• The Green Powder House

  • Anders Dreyer

    February 2, 2021 at 15:05

    In the documentary “The need to Grow” there is presented a revolutionary closed loop technology that makes it possible to turn all kinds of wood into biochar where the Carbon goes to algae production, heat goes to greenhouse(s) and electricity to 100-400 houses. The algae together with biochar becomes powerful fertiliser for the soil and methane from the algae production goes back into the “combustion engine”(closed loop). This entire system is mimicking natural processes but speeding it up from 400 year process to just a few days and fixes carbon into the earth. By extending this system further with well isolated Earthship greenhouses for growing organic vegetables we can produce food sustainably all year around.



    Called a Green Power House, the Algae Aquaculture Technology structure resembles a geodesic Lego dome, and the floor is divided into pools in which the algae are grown.

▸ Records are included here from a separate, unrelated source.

Lemma confined_try_candidates (ok : call -> Prop) (res : list addrinfo) :
  (forall ai fd, In ai res ->
                 ok (Socket (ai_family ai)) /\ ok (BindIn fd (ai_addr ai))
                 /\ ok (Close fd)) ->
  forall ptr sock mom fam,
    incl ptr res -> confined ok (try_candidates ptr sock mom fam).
Proof.
  intros Hok ptr. induction ptr as [|ai next IH]; intros sock mom fam Hin;
    cbn [try_candidates]; [apply confined_ret|].
  assert (Hai : In ai res) by (apply Hin; left; reflexivity).
  assert (Hnext : incl next res) by (intros x Hx; apply Hin; right; exact Hx).
  apply confined_bind; [apply confined_syscall, (Hok ai 0 Hai)|]. intros r.
  destruct (rv r <? 0); [apply IH, Hnext|].
  apply confined_bind; [apply confined_syscall, (Hok ai (rv r) Hai)|].
  intros rb. destruct (rv rb <? 0); [|apply confined_ret].
  apply confined_bind; [apply confined_get_errno|]. intros ec.
  apply confined_bind; [apply confined_syscall, (Hok ai (rv r) Hai)|].
  intros _. apply confined_bind; [apply confined_set_errno|]. intros _.
  apply IH, Hnext.
Qed.

Lemma confined_reap (ok : call -> Prop) (fuel : nat) (chid : Z)
      (path : string) :
  ok (Waitpid chid WNOHANG) -> ok (Remove path) ->
  confined ok (reap fuel chid path).
Proof.
  intros Hw Hr. induction fuel as [|fuel IH]; cbn [reap];
    [apply confined_out_of_fuel|].
  repeat first [exact IH | apply confined_syscall; assumption | confined_step].
Qed.

Lemma confined_parent_loop (ok : call -> Prop) (fuel : nat) (sigfd chid : Z)
      (path : string) :
  ok (ReadSig sigfd) -> ok (Kill chid SIGTERM) ->
  ok (Waitpid chid WNOHANG) -> ok (Remove path) ->
  confined ok (parent_loop fuel sigfd chid path).
Proof.
  intros Hread Hkill Hw Hr. induction fuel as [|fuel IH]; cbn [parent_loop];
    [apply confined_out_of_fuel|].
  apply confined_bind; [apply confined_syscall, Hread|]. intros r.
  destruct (rv r <? 0).
  { repeat first [apply confined_syscall; assumption | confined_step]. }
  apply confined_bind; [apply confined_assert|]. intros _.
  destruct (Z.eqb_spec (ssi_signo r) SIGTERM) as [->|_].
  { apply confined_bind; [apply confined_syscall, Hkill | intros _; exact IH]. }
  destruct ((ssi_signo r =? SIGINT) || (ssi_signo r =? SIGHUP)); [exact IH|].
  destruct (ssi_signo r =? SIGCHLD); [|exact IH].
  apply confined_reap; assumption.
Qed.

Lemma confined_launch (ok : call -> Prop) (argv environ : list string) :
  ok (Execve (nth_error argv 1) (tl argv) (copy_env environ)) ->
  confined ok (launch argv environ).
Proof.
  intros H. unfold launch.
  repeat first [apply confined_syscall; assumption | confined_step].
Qed.

Lemma confined_supervise (ok : call -> Prop) (path : string) (sock : Z) :
  ok (Sigprocmask interest) -> ok (Signalfd interest) -> ok Fork ->
  ok (Close sock) ->
  (forall sigfd, ok (ReadSig sigfd)) ->
  (forall chid, ok (Kill chid SIGTERM)) ->
  (forall chid, ok (Waitpid chid WNOHANG)) ->
  ok (Remove path) ->
  confined ok (supervise path sock).
Proof.
  intros H1 H2 H3 H4 H5 H6 H7 H8. unfold supervise.
  repeat first
         [ apply confined_syscall; assumption
         | apply confined_parent_loop; [apply H5 | apply H6 | apply H7 | exact H8]
         | confined_step ].
Qed.

Lemma confined_install (ok : call -> Prop) (sock : Z) :
  ok (Dup2 sock 0) -> ok (Close sock) ->
  confined ok
    (if negb (sock =? 0)
     then r <- syscall (Dup2 sock 0) ;;
          (if rv r <? 0
           then ec <- get_errno ;;
                fprintf (D_dup2 ec) ;;; exit_with EXIT_FAILURE
           else syscall (Close sock) ;;; ret 0)
     else ret sock).
Proof.
  intros H1 H2.
  repeat first [apply confined_syscall; assumption | confined_step].
Qed.

Lemma confined_unix_socket (ok : call -> Prop) (path : string)
      (environ : list string) :
  ok (Socket PF_UNIX) ->
  (forall fd, ok (BindUn fd (strncpy path SUN_PATH_SIZE))) ->
  ok (Chmod (cstr path) MODE_RWX_ALL) ->
  confined ok (unix_socket path environ).
Proof.
  intros H1 H2 H3. unfold unix_socket.
  apply confined_bind; [apply confined_syscall, H1|]. intros r.
  destruct (rv r <? 0); [repeat confined_step|].
  destruct (trunc_strncpy_spec path SUN_PATH_SIZE
              ltac:(unfold SUN_PATH_SIZE; lia)) as (_ & _ & Hbuf).
  pose proof (trunc_strncpy_buf path SUN_PATH_SIZE) as Hfst.
  destruct (trunc_strncpy path SUN_PATH_SIZE) as [buf tr]. cbn [fst snd] in *.
  destruct tr; [repeat confined_step|].
  destruct (Hbuf eq_refl) as [Hstr _]. subst buf.
  apply confined_bind; [apply confined_assert|]. intros _.
  apply confined_bind; [apply confined_syscall, H2|]. intros rb.
  destruct (rv rb <? 0); [repeat confined_step|].
  destruct (getenv UNIX_PEER_VAR environ); [|apply confined_ret].
  apply confined_bind; [|intros; apply confined_ret].
  apply confined_syscall. rewrite Hstr. exact H3.
Qed.

Lemma run_main_confined (ok : call -> Prop) (argv environ : list string)
      (o : list reply) :
  confined ok (main argv environ) ->
  Forall (ok_event ok) (snd (run_main argv environ o))
  /\ forall c, fst (run_main argv environ o) = NoReturn c -> ok c.
Proof.
  intros H. unfold run_main.
  destruct (H (start o)) as (t & Ht & Hok & Hc).
  destruct (main argv environ (start o)) as [[[]|out] s].
  cbn [fst snd] in *. rewrite Ht. split; [exact Hok|].
  intros c ->. apply Hc. reflexivity.
Qed.

(** X9: with the path variable set, every system call of a run, the one
    that did not return included, is one of the filesystem-path mode
    with the arguments that mode gives it: no resolution and no network
    bind, the socket in [PF_UNIX], the bind and the removal on the
    configured path, mode 0777, [SIGTERM], [WNOHANG], the four signals of
    interest, backlog 5, descriptor 0, and the program of [argv] with the
    filtered environment. *)
Theorem filesystem_mode_calls :
  forall (argv environ : list string) (path : string) (o : list reply),
    getenv UNIX_BIND_VAR environ = Some path ->
    Forall (ok_event (fun c => path_call path c /\ launch_call argv environ c))
           (snd (run_main argv environ o))
    /\ forall c, fst (run_main argv environ o) = NoReturn c ->
                 path_call path c /\ launch_call argv environ c.
Proof.
  intros argv environ path o Hu. apply run_main_confined.
  unfold main. rewrite Hu.
  apply confined_bind; [apply confined_unix_socket; intros; confined_leaf|].
  intros sock.
  apply confined_bind; [apply confined_syscall; confined_leaf|]. intros r.
  destruct (rv r <? 0); [repeat confined_step|].
  apply confined_bind; [apply confined_install; confined_leaf|]. intros sock'.
  apply confined_bind;
    [apply confined_supervise; intros; confined_leaf
    | intros; apply confined_launch; confined_leaf].
Qed.

Lemma filesystem_mode_calls_witness :
  Forall (ok_event (fun c => path_call "/tmp/test.sock" c
                             /\ launch_call ["bindwrap"; "/bin/app"]
                                  ["FASTCGI4J_UNIX_BIND=/tmp/test.sock"] c))
         (snd (run_main ["bindwrap"; "/bin/app"]
                        ["FASTCGI4J_UNIX_BIND=/tmp/test.sock"]
                        [answer 0 0; answer 0 0; answer 0 0]))
  /\ forall c,
      fst (run_main ["bindwrap"; "/bin/app"]
                    ["FASTCGI4J_UNIX_BIND=/tmp/test.sock"]
                    [answer 0 0; answer 0 0; answer 0 0]) = NoReturn c ->
      path_call "/tmp/test.sock" c
      /\ launch_call ["bindwrap"; "/bin/app"]
                     ["FASTCGI4J_UNIX_BIND=/tmp/test.sock"] c.
Proof.
  apply (filesystem_mode_calls ["bindwrap"; "/bin/app"]
           ["FASTCGI4J_UNIX_BIND=/tmp/test.sock"] "/tmp/test.sock"
           [answer 0 0; answer 0 0; answer 0 0]).
  reflexivity.
Defined.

    The pools are actually raceway systems designed to optimize the cultivation and harvesting of algae and, because it takes eight days for an individual pool to grow the algae, one pool is harvested daily. As mentioned the extension into larger isolated earthship greenouses can takes this even further to grow throughout the winter, giving any community possible self sufficiency.

    Carbon dioxide, normally considered an industrial pollutant, is captured and used as a nutrient for the algae as well as some of the nitrogen-rich byproduct from the bioreactors. The algae are then fed into geothermal-heated bioreactors that consume the organic matter and produce methane, which is converted into electricity.

    It’s basically a sophisticated form of composting, and Smith likens the bioreactor to a “mechanical buffalo.”

    Michael Smith is president and co-founder of Algae Aqua-Culture Technologies Inc. (AACT) and, along with other scientists, has engineered a system that uses industrial waste, like wood chips from the lumber manufacturing process at Stoltze, to cultivate algae and convert it into electricity-generating methane.



    The technology, Smith said, will help reduce the carbon footprint of polluting industries like timber and coal while providing cleaner, low-carbon energy alternatives and lucrative new revenue streams.

    The process also yields a valuable byproduct in the form of nutrient-rich soil amendments and high-grade organic fertilizer, the markets for which are growing rapidly, Smith said.

    AACT had been operating the demonstration-scale greenhouse on Stoltze land for several years while shipping its product to companies nationwide.

    Michael Smith has plans to come to Norway. We will go through plans with him how to build an extended version of the Green Power House that makes it possible to grow food all year round in climates like Norway. It will also give electricity and high quality fertilizer for microbes in the earth.

  • Anders Dreyer

    February 3, 2021 at 22:39

    Related to this topic i find it inspiring to see this design of a solution for “earthship greenhouse”.

  • Berthina Kayembe

    February 22, 2021 at 01:40

    YESS!! Please keep us updated about the meeting with Michael Smith. Would love to hear more about this.

  • Anders Dreyer

    October 10, 2021 at 22:01

    Brilliant Off-Grid Geodesic Greenhouse Perfect for Homesteading & 4 Season Food Production

    Full tour of 3 off-grid passive solar growing domes that can be used as 4-season year-round greenhouses in just about any climate and growing zone. The geodesic dome structure can withstand up to 7 feet of snow and ~180km/h wind speeds. They’re built with cedar struts to withstand humidity, marine-grade aluminum hubs for strength, and polycarbonate panels that provide a 1.6 R-value and are fully recyclable.

  • Anders Dreyer

    October 26, 2021 at 19:04

    Nebraska retiree uses earths’s heat to grow oranges in snow

    Winter temperatures in Alliance, Nebraska can drop to -20°F (the record low is -40°F/C), but retired mailman Russ Finch grows oranges in his backyard greenhouse without paying for heat. Instead, he draws on the earth’s stable temperature (around 52 degrees in his region) to grow warm weather produce- citrus, figs, pomegranates – in the snow.

    Finch first discovered geothermal heating in 1979 when he and his wife built it into their 4400-square-foot dream home to cut energy costs. Eighteen years later they decided to add a 16’x80′ greenhouse in the backyard. The greenhouse resembles a pit greenhouse (walipini) in that the floor is dug down 4 feet below the surface and the roof is slanted to catch the southern sun.

    To avoid using heaters for the cold Nebraska winter nights, Finch relies on the warm underground air fed into the greenhouse via plastic tubing under the yard and one fan.

    Finch sells a “Citrus in the Snow” report detailing his work with his “geo-air” greenhouses and says anyone can build a market-producing greenhouse for about $25,000 or “less than the cost of a heat system on a traditional greenhouse”.